First, I have been in quite a few
Muslim countries in my travels, including Bosnia and Herzegovina, Albania,
Turkey, Burkina Faso, Morocco, and Tunisia. I knew many people fast during
Ramadan, as is the custom. I knew there were countries in the world where it
would be impossible to get food during the day. What I did not expect was for
Tunisia to be one of these. Burkina Faso is a Muslim country. Many people pray
five times per day, many people abstain from alcohol, and many people fast
during Ramadan. However, many people, whom are Muslim, drink regularly inside
and outside of Ramadan, eat pork, and don’t much care for a month of starving
themselves.

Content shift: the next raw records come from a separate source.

(* ===== verification/Malloc.v ===== *)
(** * threads/malloc.c: the block allocator

    The state is the array [descs] and the pages of Palloc.  An arena's header lies
    in the bytes of its page, at the offsets of its fields; [descs_at] is the
    address the linker gives to the array [descs], so that the field [desc] of an
    arena is a word as in the code.  A free list is the sequence of its blocks, as
    list.c implements it (KList); the links, which lie in the free blocks, are not
    stored in the bytes.  [descs] has the [desc_cnt] descriptors in use.  The lock
    of a descriptor is held within one function only and is left to Kernel. *)

From S2P Require Import Prelude Vaddr Bitmap Mem CString Palloc.

Record desc := mk_desc {
  d_block_size : Z;           (* size of each element in bytes *)
  d_blocks_per_arena : Z;     (* number of blocks in an arena *)
  d_free_list : list Z        (* list of free blocks *)
}.

Record heap := mk_heap {
  descs : list desc;
  pages : ram
}.

Definition ARENA_MAGIC : Z := 0x9a548eed.

(** struct arena: [magic] at 0, [desc] at 4, [free_cnt] at 8. *)
Definition ARENA_SIZE : Z := 12.
(** sizeof (struct desc) *)
Definition DESC_SIZE : Z := 48.

Definition on_pages {A} (c : M ram A) : M heap A := fun h =>
  '(a, r) ← c (pages h); Done (a, mk_heap (descs h) r).
Definition on_mem {A} (c : M mem A) : M heap A := on_pages (on_bytes c).

Definition set_free_list (s : desc) (l : list Z) : desc := mk_desc (d_block_size s) (d_blocks_per_arena s) l.

(** ** Descriptors *)

(** [for (block_size = 16; block_size < PGSIZE / 2; block_size *= 2)] *)
Fixpoint init_descs (fuel : nat) (block_size : Z) : M heap unit :=
  match fuel with
  | O => nofuel
  | S fuel =>
      if block_size <? PGSIZE / 2 then
        h ← get;
        let desc_cnt := zlen (descs h) + 1 in
        ASSERT (desc_cnt <=? 10) ;;
        put (mk_heap (descs h ++ [mk_desc block_size ((PGSIZE - ARENA_SIZE) / block_size) []]) (pages h)) ;;
        init_descs fuel (u32 (block_size * 2))
      else mret tt
  end.

Definition malloc_init : M heap unit := init_descs 8 16.

Section Malloc.
Context (descs_at : Z).

Definition desc_ptr (i : Z) : Z := descs_at + DESC_SIZE * i.

(** The index of the descriptor at [d]. *)
Definition desc_idx (d : Z) : Z := (d - descs_at) / DESC_SIZE.

Definition get_desc (d : Z) : M heap desc :=
  load (fun h => if (d - descs_at) mod DESC_SIZE =? 0 then zget (descs h) (desc_idx d) else None).
Definition set_desc (d : Z) (s : desc) : M heap unit :=
  modify (fun h => mk_heap (zset (descs h) (desc_idx d) s) (pages h)).

Definition list_push_back (d b : Z) : M heap unit :=
  s ← get_desc d; set_desc d (set_free_list s (d_free_list s ++ [b])).
Definition list_push_front (d b : Z) : M heap unit :=
  s ← get_desc d; set_desc d (set_free_list s (b :: d_free_list s)).
Definition list_pop_front (d : Z) : M heap Z :=
  s ← get_desc d;
  match d_free_list s with
  | [] => panic
  | b :: l => set_desc d (set_free_list s l) ;; mret b
  end.
Definition list_remove (d b : Z) : M heap unit :=
  s ← get_desc d;
  if decide (b ∈ d_free_list s) then set_desc d (set_free_list s (filter (fun x => x <> b) (d_free_list s))) else fault.

(** ** Arenas and blocks *)

Definition block_to_arena (b : Z) : M heap Z :=
  let a := pg_round_down b in
  ASSERT (negb (a =? NULL)) ;;
  magic ← on_mem (load32 a); ASSERT (magic =? ARENA_MAGIC) ;;
  d ← on_mem (load32 (a + 4));
  (if d =? NULL then mret tt
   else s ← get_desc d; ASSERT (u32 (pg_ofs b - ARENA_SIZE) mod d_block_size s =? 0)) ;;
  ASSERT (negb (d =? NULL) || (pg_ofs b =? ARENA_SIZE)) ;;
  mret a.

Definition arena_to_block (a idx : Z) : M heap Z :=
  ASSERT (negb (a =? NULL)) ;;
  magic ← on_mem (load32 a); ASSERT (magic =? ARENA_MAGIC) ;;
  d ← on_mem (load32 (a + 4));
  s ← get_desc d;
  ASSERT (idx <? d_blocks_per_arena s) ;;
  mret (a + ARENA_SIZE + idx * d_block_size s).

(** Write the header of an arena. *)
Definition init_arena (a d free_cnt : Z) : M heap unit :=
  on_mem (store32 a ARENA_MAGIC) ;; on_mem (store32 (a + 4) d) ;; on_mem (store32 (a + 8) free_cnt).

(** ** malloc *)

(** [for (d = descs; d < descs + desc_cnt; d++)] *)
Fixpoint find_desc (ds : list desc) (d size : Z) : Z :=
  match ds with
  | [] => d
  | s :: ds => if size <=? d_block_size s then d else find_desc ds (d + DESC_SIZE) size
  end.

Definition malloc_big (size : Z) : M heap Z :=
  let page_cnt := u32 (u32 (size + ARENA_SIZE) + PGSIZE - 1) / PGSIZE in
  a ← on_pages (palloc_get_multiple 0 page_cnt);
  if a =? NULL then mret NULL
  else init_arena a NULL page_cnt ;; mret (a + ARENA_SIZE).

(** A new page of blocks for the descriptor [d]; false if there is none. *)
Definition new_arena (d : Z) : M heap bool :=
  a ← on_pages (palloc_get_page 0);
  if a =? NULL then mret false
  else
    s ← get_desc d;
    init_arena a d (d_blocks_per_arena s) ;;
    for_z (d_blocks_per_arena s) (fun i => b ← arena_to_block a i; list_push_back d b) ;;
    mret true.

(** Take a block from the free list of [d]. *)
Definition take_block (d : Z) : M heap Z :=
  b ← list_pop_front d;
  a ← block_to_arena b;
  free_cnt ← on_mem (load32 (a + 8));
  on_mem (store32 (a + 8) (u32 (free_cnt - 1))) ;;
  mret b.

Definition malloc (size : Z) : M heap Z :=
  if size =? 0 then mret NULL
  else
    ds ← gets descs;
    let d := find_desc ds descs_at size in
    if d =? desc_ptr (zlen ds) then malloc_big size
    else
      s ← get_desc d;
      ok ← match d_free_list s with [] => new_arena d | _ => mret true end;
      if negb ok then mret NULL else take_block d.

Definition calloc (a b : Z) : M heap Z :=
  let size := u32 (a * b) in
  if (size <? a) || (size <? b) then mret NULL
  else
    p ← malloc size;
    (if negb (p =? NULL) then on_mem (memset p 0 size) ;; mret tt else mret tt) ;;
    mret p.

(** ** free *)

(** Give an arena whose blocks are all free back to the page allocator. *)
Definition release_arena (a d : Z) : M heap unit :=
  s ← get_desc d;
  for_z (d_blocks_per_arena s) (fun i => b ← arena_to_block a i; list_remove d b) ;;
  on_pages (palloc_free_page a).

Definition free (p : Z) : M heap unit :=
  if negb (p =? NULL) then
    a ← block_to_arena p;
    d ← on_mem (load32 (a + 4));
    if negb (d =? NULL) then
      s ← get_desc d;
      on_mem (memset p 0xcc (d_block_size s)) ;;
      list_push_front d p ;;
      free_cnt ← on_mem (load32 (a + 8));
      let free_cnt := u32 (free_cnt + 1) in
      on_mem (store32 (a + 8) free_cnt) ;;
      if d_blocks_per_arena s <=? free_cnt then
        ASSERT (free_cnt =? d_blocks_per_arena s) ;;
        release_arena a d
      else mret tt
    else
      free_cnt ← on_mem (load32 (a + 8));
      on_pages (palloc_free_multiple a free_cnt)
  else mret tt.

(** ** realloc *)

Definition block_size (block : Z) : M heap Z :=
  a ← block_to_arena block;
  d ← on_mem (load32 (a + 4));
  if negb (d =? NULL) then s ← get_desc d; mret (d_block_size s)
  else free_cnt ← on_mem (load32 (a + 8)); mret (u32 (PGSIZE * free_cnt - pg_ofs block)).

Definition realloc (old_block new_size : Z) : M heap Z :=
  if new_size =? 0 then free old_block ;; mret NULL
  else
    new_block ← malloc new_size;
    (if negb (old_block =? NULL) && negb (new_block =? NULL) then
       old_size ← block_size old_block;
       let min_size := if new_size <? old_size then new_size else old_size in
       on_mem (memcpy new_block old_block min_size) ;;
       free old_block
     else mret tt) ;;
    mret new_block.
End Malloc.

I honestly cannot imagine going an entire day in Burkina (40+
Celsius) without drinking water, but that’s a different story.

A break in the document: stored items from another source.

(* ===== verification/Arena.v ===== *)
(** * threads/malloc.c: arenas and free lists

    The invariant of the block allocator: every arena lies in pages of the kernel
    pool that are in use, with its header; the free lists hold blocks of arenas,
    each once; an arena's free count is the number of its blocks on the free list.
    [inv_step] is the one lemma by which an operation on one arena keeps it. *)

From S2P Require Import Prelude Vaddr Bitmap Mem CString Palloc Malloc.

(** What a page, or a group of pages, is used for: blocks of one descriptor, or
    one big block. *)
Inductive arena := Small (i : Z) | Big (n : Z).

Definition arena_pages (x : arena) : Z := match x with Small _ => 1 | Big n => n end.

Abbreviation memory h := (bytes (pages h)).

Definition block_at (s : desc) (a k : Z) : Z := a + ARENA_SIZE + k * d_block_size s.
Definition is_block (s : desc) (a b : Z) : Prop := exists k, 0 <= k < d_blocks_per_arena s /\ b = block_at s a k.

Definition in_page (a b : Z) : Prop := a <= b < a + PGSIZE.
#[export] Instance in_page_dec a b : Decision (in_page a b).
Proof. unfold in_page. apply _. Defined.

(** The blocks of arena [a] on a free list. *)
Definition free_count (s : desc) (a : Z) : Z := zlen (filter (in_page a) (d_free_list s)).

Definition header (m : mem) (a d cnt : Z) : Prop :=
  word_at m a ARENA_MAGIC /\ word_at m (a + 4) d /\ word_at m (a + 8) cnt.

(** [n] pages of the kernel pool from [a] on, all in use. *)
Definition placed (r : ram) (a n : Z) : Prop := exists idx, 0 <= idx /\ idx + n <= pool_size false r /\
  a = page_at false r idx /\ forall j, idx <= j < idx + n -> used false r j = true.

Definition shaped (i : Z) (s : desc) : Prop :=
  d_block_size s = 2 ^ (4 + i) /\ d_blocks_per_arena s = (PGSIZE - ARENA_SIZE) / d_block_size s.

Definition apart (a n a' n' : Z) : Prop := a + PGSIZE * n <= a' \/ a' + PGSIZE * n' <= a.

Section Arena.
Context (descs_at : Z).
Implicit Types (A : gmap Z arena) (h : heap) (r : ram).
Local Abbreviation desc_ptr := (desc_ptr descs_at).

Definition arena_ok (h : heap) (a : Z) (x : arena) : Prop :=
  match x with
  | Small i => exists s, zget (descs h) i = Some s /\ header (memory h) a (desc_ptr i) (free_count s a)
  | Big n => header (memory h) a NULL n /\ 0 < n < 2 ^ 20
  end.

Record heap_inv (A : gmap Z arena) (h : heap) : Prop := {
  hi_ram : ram_ok (pages h);
  hi_len : zlen (descs h) = 7;
  hi_desc : forall i s, zget (descs h) i = Some s -> shaped i s /\ NoDup (d_free_list s);
  hi_arena : forall a x, A !! a = Some x -> placed (pages h) a (arena_pages x) /\ arena_ok h a x;
  hi_apart : forall a a' x x', A !! a = Some x -> A !! a' = Some x' -> a <> a' ->
    apart a (arena_pages x) a' (arena_pages x');
  hi_free : forall i s b, zget (descs h) i = Some s -> b ∈ d_free_list s ->
    exists a, A !! a = Some (Small i) /\ is_block s a b
}.

(** An arena has a block that is not free. *)
Definition busy (A : gmap Z arena) (h : heap) (a : Z) : Prop := forall i s,
  A !! a = Some (Small i) -> zget (descs h) i = Some s -> free_count s a < d_blocks_per_arena s.

Definition heap_ok (A : gmap Z arena) (h : heap) : Prop := heap_inv A h /\ forall a, busy A h a.

(** ** Allocated blocks: [n] bytes from [p] on, in arena [a] *)

Definition live_in (A : gmap Z arena) (h : heap) (a p n : Z) : Prop :=
  match A !! a with
  | Some (Small i) => exists s, zget (descs h) i = Some s /\ is_block s a p /\ p ∉ d_free_list s /\ n = d_block_size s
  | Some (Big c) => p = a + ARENA_SIZE /\ n = PGSIZE * c - ARENA_SIZE
  | None => False
  end.

Definition live (A : gmap Z arena) (h : heap) (p n : Z) : Prop := exists a, live_in A h a p n.

(** ** Sizes and positions *)

Lemma shaped_bounds i s : 0 <= i < 7 -> shaped i s ->
  16 <= d_block_size s <= 1024 /\ d_block_size s mod 4 = 0 /\
  ARENA_SIZE + d_blocks_per_arena s * d_block_size s <= PGSIZE /\ 3 <= d_blocks_per_arena s <= 255.
Proof.
  intros Hi [-> ->]. assert (i = 0 \/ i = 1 \/ i = 2 \/ i = 3 \/ i = 4 \/ i = 5 \/ i = 6) as Hc by lia.
  repeat (destruct Hc as [->|Hc]; [by vm_compute|]). subst i. by vm_compute.
Qed.

Lemma desc_range A h i s : heap_inv A h -> zget (descs h) i = Some s -> 0 <= i < 7.
Proof. intros H Hs. apply zget_inv in Hs. by rewrite (hi_len _ _ H) in Hs. Qed.

Lemma desc_bounds A h i s : heap_inv A h -> zget (descs h) i = Some s ->
  16 <= d_block_size s <= 1024 /\ d_block_size s mod 4 = 0 /\
  ARENA_SIZE + d_blocks_per_arena s * d_block_size s <= PGSIZE /\ 3 <= d_blocks_per_arena s <= 255.
Proof. intros H Hs. apply (shaped_bounds i); [by eapply desc_range|apply (hi_desc _ _ H i s Hs)]. Qed.

Lemma shaped_page i s a b : 0 <= i < 7 -> shaped i s -> is_block s a b -> in_page a b.
Proof.
  intros Hi Hs (k & Hk & ->). pose proof (shaped_bounds i s Hi Hs). unfold in_page, block_at, ARENA_SIZE in *. nia.
Qed.

Lemma is_block_inside A h i s a b : heap_inv A h -> zget (descs h) i = Some s -> is_block s a b ->
  a + ARENA_SIZE <= b /\ b + d_block_size s <= a + PGSIZE.
Proof. intros H Hs (k & Hk & ->). pose proof (desc_bounds _ _ _ _ H Hs). unfold block_at. nia. Qed.

Lemma is_block_page A h i s a b : heap_inv A h -> zget (descs h) i = Some s -> is_block s a b -> in_page a b.
Proof.
  intros H Hs Hb. pose proof (is_block_inside _ _ _ _ _ _ H Hs Hb). pose proof (desc_bounds _ _ _ _ H Hs).
  unfold in_page, ARENA_SIZE in *. lia.
Qed.

(** A page of the kernel pool. *)
Definition page_ok (a n : Z) : Prop := a mod PGSIZE = 0 /\ PHYS_BASE <= a /\ a + PGSIZE * n <= 2 ^ 32.

Lemma placed_page r a n : ram_ok r -> placed r a n -> page_ok a n.
Proof.
  intros H (i & Hi & Hn & -> & _). split; [by apply page_at_aligned|].
  destruct (ram_pool r false H) as [_ _ Hl Hh _]. unfold page_at, pool_end, pool_size in *.
  assert (PGSIZE = 4096) as E by done. rewrite E in *. lia.
Qed.

Lemma placed_mapped r a n : ram_ok r -> placed r a n -> mapped (bytes r) a (PGSIZE * n).
Proof.
  intros H (i & Hi & Hn & -> & _). destruct (ram_pool r false H) as [_ _ _ _ Hm].
  intros x Hx. apply Hm. unfold page_at, pool_size in *. assert (PGSIZE = 4096) as E by done. rewrite E in *. lia.
Qed.

Lemma arena_page A h a x : heap_inv A h -> A !! a = Some x -> page_ok a (arena_pages x).
Proof. intros H Hx. apply (placed_page (pages h)); [apply H|]. by apply (hi_arena _ _ H). Qed.

Lemma arena_pages_pos A h a x : heap_inv A h -> A !! a = Some x -> 0 < arena_pages x.
Proof. intros H Hx. destruct x; cbn; [lia|]. apply (hi_arena _ _ H) in Hx as [_ [_ ?]]. lia. Qed.

Lemma desc_ptr_u32 i : 0 < descs_at /\ descs_at + 10 * DESC_SIZE <= 2 ^ 32 -> 0 <= i < 7 -> is_u32 (desc_ptr i) /\ desc_ptr i <> NULL.
Proof. unfold is_u32, Malloc.desc_ptr, DESC_SIZE, NULL in *. lia. Qed.

(** Pages that differ share no block. *)
Lemma pages_differ a a' b : a mod PGSIZE = 0 -> a' mod PGSIZE = 0 -> in_page a b -> in_page a' b -> a = a'.
Proof. change PGSIZE with 4096. unfold in_page. change PGSIZE with 4096. intros. dlia. Qed.

(** A block on a free list belongs to the arena of its page. *)
Lemma free_block A h i s a b : heap_inv A h -> zget (descs h) i = Some s -> b ∈ d_free_list s -> in_page a b ->
  a mod PGSIZE = 0 -> A !! a = Some (Small i) /\ is_block s a b.
Proof.
  intros H Hs Hb Hp Ha. destruct (hi_free _ _ H i s b Hs Hb) as (a' & HA & Hk).
  assert (a' = a) as ->; [|done]. apply (pages_differ _ _ b); [by apply (arena_page _ _ _ _ H HA)|done| |done].
  by eapply is_block_page.
Qed.

(** ** One arena changes *)

Record pages_step (a n : Z) (r r' : ram) : Prop := {
  ps_ok : ram_ok r';
  ps_base : base (kernel_pool r') = base (kernel_pool r);
  ps_size : pool_size false r' = pool_size false r;
  ps_used : forall j, 0 <= j -> ~ (a <= page_at false r j < a + PGSIZE * n) -> used false r' j = used false r j;
  ps_bytes : forall x, ~ (a <= x < a + PGSIZE * n) -> bytes r' !! x = bytes r !! x
}.

Record lists_step (a : Z) (h h' : heap) : Prop := {
  ls_len : zlen (descs h') = zlen (descs h);
  ls_desc : forall i s s', zget (descs h) i = Some s -> zget (descs h') i = Some s' ->
    d_block_size s' = d_block_size s /\ d_blocks_per_arena s' = d_blocks_per_arena s /\
    NoDup (d_free_list s') /\ forall b, ~ in_page a b -> b ∈ d_free_list s' <-> b ∈ d_free_list s
}.

Record arena_step (a n : Z) (A A' : gmap Z arena) (h h' : heap) : Prop := {
  as_page : a mod PGSIZE = 0 /\ 0 < n;
  as_pages : pages_step a n (pages h) (pages h');
  as_lists : lists_step a h h';
  as_other : forall a', a' <> a -> A' !! a' = A !! a';
  as_apart : forall a' x, a' <> a -> A !! a' = Some x -> apart a n a' (arena_pages x)
}.

Section Step.
Context (a n : Z) (A A' : gmap Z arena) (h h' : heap) (H : heap_inv A h) (Hs : arena_step a n A A' h h').

Lemma step_desc i s' : zget (descs h') i = Some s' -> exists s, zget (descs h) i = Some s /\
  d_block_size s' = d_block_size s /\ d_blocks_per_arena s' = d_blocks_per_arena s /\
  NoDup (d_free_list s') /\ forall b, ~ in_page a b -> b ∈ d_free_list s' <-> b ∈ d_free_list s.
Proof.
  destruct Hs as [_ _ [Hl Hd] _ _]. intros Hs'. pose proof (zget_inv _ _ _ Hs') as Hi. rewrite Hl in Hi.
  destruct (zget_Some (descs h) i Hi) as [s Es]. exists s. split; [done|]. by apply (Hd i).
Qed.

Lemma step_count a' s s' i : a' mod PGSIZE = 0 -> a' <> a -> zget (descs h) i = Some s -> zget (descs h') i = Some s' ->
  free_count s' a' = free_count s a'.
Proof.
  intros Ha' Hne E E'. destruct (step_desc i s' E') as (s0 & E0 & _ & _ & Hnd & Hb). rewrite E in E0. injection E0 as <-.
  unfold free_count, zlen. f_equal. apply Permutation_length. apply NoDup_Permutation.
  - by apply NoDup_filter.
  - apply NoDup_filter, (hi_desc _ _ H i s E).
  - intros b. rewrite !list_elem_of_filter. split; intros [Hp Hin]; (split; [done|]); apply Hb; try done;
      intros Hq; apply Hne; eapply pages_differ; eauto; apply Hs.
Qed.

Lemma step_header a' d cnt x : a' <> a -> A !! a' = Some x -> header (memory h) a' d cnt -> header (memory h') a' d cnt.
Proof.
  intros Hne Hx (H1 & H2 & H3). pose proof (as_apart _ _ _ _ _ _ Hs a' x Hne Hx) as Hap.
  pose proof (arena_pages_pos _ _ _ _ H Hx). destruct Hs as [[_ Hn] [_ _ _ _ Hb] _ _ _]. unfold apart in Hap.
  assert (PGSIZE = 4096) as E by done. rewrite E in *.
  repeat split; try apply H1; try apply H2; try apply H3; (eapply word_at_frame; [|eassumption]); intros y Hy; apply Hb; lia.
Qed.

Lemma step_placed a' x : a' <> a -> A !! a' = Some x -> placed (pages h') a' (arena_pages x).
Proof.
  intros Hne Hx. pose proof (as_apart _ _ _ _ _ _ Hs a' x Hne Hx) as Hap.
  destruct (hi_arena _ _ H a' x Hx) as [(idx & Hi & Hn & Ea & Hu) _]. destruct Hs as [[_ Hn0] [_ Eb Es Eu _] _ _ _].
  exists idx. rewrite Es. unfold page_at in *. cbn [get_pool] in *. rewrite Eb. split; [done|]. split; [done|]. split; [done|].
  intros j Hj. rewrite Eu; [by apply Hu|lia|]. unfold apart in Hap. assert (PGSIZE = 4096) as E by done. rewrite E in *. lia.
Qed.

Lemma step_arena a' x : a' <> a -> A !! a' = Some x -> arena_ok h' a' x.
Proof.
  intros Hne Hx. destruct (hi_arena _ _ H a' x Hx) as [_ Hok]. destruct x as [i|c].
  - destruct Hok as (s & Es & Hh). pose proof (zget_inv _ _ _ Es) as Hi. destruct Hs as [_ _ [Hl _] _ _].
    rewrite <- Hl in Hi. destruct (zget_Some _ _ Hi) as [s' Es']. exists s'. split; [done|].
    rewrite (step_count a' s s' i); [by eapply step_header|by apply (arena_page _ _ _ _ H Hx)|done..].
  - destruct Hok as [Hh Hc]. split; [by eapply step_header|done].
Qed.

(** An operation on one arena keeps the invariant if it keeps it of that arena. *)
Lemma inv_step :
  (forall x, A' !! a = Some x -> arena_pages x = n /\ placed (pages h') a n /\ arena_ok h' a x) ->
  (forall i s b, zget (descs h') i = Some s -> b ∈ d_free_list s -> in_page a b ->
     A' !! a = Some (Small i) /\ is_block s a b) ->
  heap_inv A' h'.
Proof.
  intros Hnew Hfree. pose proof (as_other _ _ _ _ _ _ Hs) as Ho. split.
  - apply Hs.
  - rewrite (ls_len _ _ _ (as_lists _ _ _ _ _ _ Hs)). apply H.
  - intros i s' E'. destruct (step_desc i s' E') as (s & E & E1 & E2 & Hnd & _). split; [|done].
    destruct (hi_desc _ _ H i s E) as [[H1 H2] _]. split; congruence.
  - intros a' x Hx. destruct (decide (a' = a)) as [->|Hne].
    + destruct (Hnew x Hx) as (<- & ? & ?). done.
    + rewrite Ho in Hx by done. split; [by apply step_placed|by apply step_arena].
  - intros a1 a2 x1 x2 H1 H2 Hne. unfold apart. pose proof (as_apart _ _ _ _ _ _ Hs) as Hap.
    destruct (decide (a1 = a)) as [->|N1]; [|rewrite Ho in H1 by done]; (destruct (decide (a2 = a)) as [->|N2]; [|rewrite Ho in H2 by done]).
    + done.
    + destruct (Hnew x1 H1) as (-> & _). apply (Hap a2); done.
    + destruct (Hnew x2 H2) as (-> & _). specialize (Hap a1 x1 N1 H1). unfold apart in Hap. tauto.
    + by apply (hi_apart _ _ H).
  - intros i s' b E' Hb. destruct (decide (in_page a b)) as [Hp|Hp].
    + exists a. by apply Hfree.
    + destruct (step_desc i s' E') as (s & E & E1 & E2 & _ & Hmem). apply Hmem in Hb; [|done].
      destruct (hi_free _ _ H i s b E Hb) as (a' & HA & Hk). exists a'. rewrite Ho.
      * split; [done|]. unfold is_block, block_at in *. by rewrite E1, E2.
      * intros ->. apply Hp. by eapply is_block_page.
Qed.

Lemma step_busy a' : a' <> a -> busy A h a' -> busy A' h' a'.
Proof.
  intros Hne Hb i s' HA E'. rewrite (as_other _ _ _ _ _ _ Hs) in HA by done.
  destruct (step_desc i s' E') as (s & E & _ & -> & _). rewrite (step_count a' s s' i); try done.
  - by apply (Hb i).
  - by apply (arena_page _ _ _ _ H HA).
Qed.

Lemma step_live a' p m : a' <> a -> live_in A' h' a' p m <-> live_in A h a' p m.
Proof.
  intros Hne. unfold live_in. rewrite (as_other _ _ _ _ _ _ Hs) by done. destruct (A !! a') as [[i|c]|] eqn:EA; try done.
  assert (forall s, zget (descs h) i = Some s -> is_block s a' p -> ~ in_page a p) as Hout.
  { intros s Es Hk Hp. apply Hne. apply (pages_differ _ _ p); try done; [|apply Hs|by eapply is_block_page].
    by apply (arena_page _ _ _ _ H EA). }
  assert (forall s s', d_block_size s' = d_block_size s -> d_blocks_per_arena s' = d_blocks_per_arena s ->
    is_block s' a' p <-> is_block s a' p) as Hsame by (intros s s' E1 E2; unfold is_block, block_at; by rewrite E1, E2).
  split.
  - intros (s' & E' & Hk & Hn & ->). destruct (step_desc i s' E') as (s & E & E1 & E2 & _ & Hm). exists s.
    apply (Hsame s s' E1 E2) in Hk. repeat split; try done. by rewrite <- Hm by by eapply Hout.
  - intros (s & E & Hk & Hn & ->). pose proof (zget_inv _ _ _ E) as Hi. rewrite <- (ls_len _ _ _ (as_lists _ _ _ _ _ _ Hs)) in Hi.
    destruct (zget_Some _ _ Hi) as [s' E']. exists s'. destruct (step_desc i s' E') as (s0 & E0 & E1 & E2 & _ & Hm).
    rewrite E in E0. injection E0 as <-. repeat split; try done; [by apply (Hsame s)|]. by rewrite Hm by by eapply Hout.
Qed.
End Step.
End Arena.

When I first got to the city center
of Tunis, it was much like the last time, though the café’s had their seats all
put together and no tables were out. This was my first indication that things
may be a bit different. When I got into the market, I noticed all of the closed
doors. This was my, “oh dammit” moment because I realized the odds of finding
anything to eat or drink were slim. I meandered the streets, going to the
places I knew and a few I didn’t. I was fasting, but not by choice. Eventually
I gave up. I turned around, and headed to where taxis would be waiting. On the
way, I had one of those weird I’ll go left but you go right, ok, let’s switch,
oh crap we did it again moments with a Tunisian guy. We both laughed, and he
started talking to me in French. When he learned I was American, he switched to
English. It was good, though difficult to understand at times. I said I was
heading to the airport soon, but wanted to find some shisha (hookah) to smoke,
and maybe drink a coffee. He took this to heart and led me, for about 45
minutes, around a slew of closed cafés.
After about six failures, we found
a place that was open. The windows were covered with newspapers, and when we
walked in, it was like walking into a cloud. There was so much smoke it was
difficult to breathe. When everywhere is closed, those who do not fast and want
to smoke hoard to the places that will stay open, and they stay there for hours
smoking. We were in there for about fifty seconds when we discovered there was
nowhere to sit. On the way out, my guide jokingly said to me, “If you stay in
there for an hour, you’ll get cancer, guaranteed.” I’m not so sure he’s wrong.
We moved on to the next café, only
a few doors down. It was another place with the windows covered, and a cloud of
smoke greeting you upon entry. We sat down this time. I ordered a coffee and a
hookah, and we chatted. I offered him a drink before remembering he was
fasting. I felt bad, but he laughed it off so no biggie. This is when we saw
the TV and my friend turned to me and said, “Goodbye Tunisia. This country is
dead now.” He explained to me what the TV said and my jaw dropped.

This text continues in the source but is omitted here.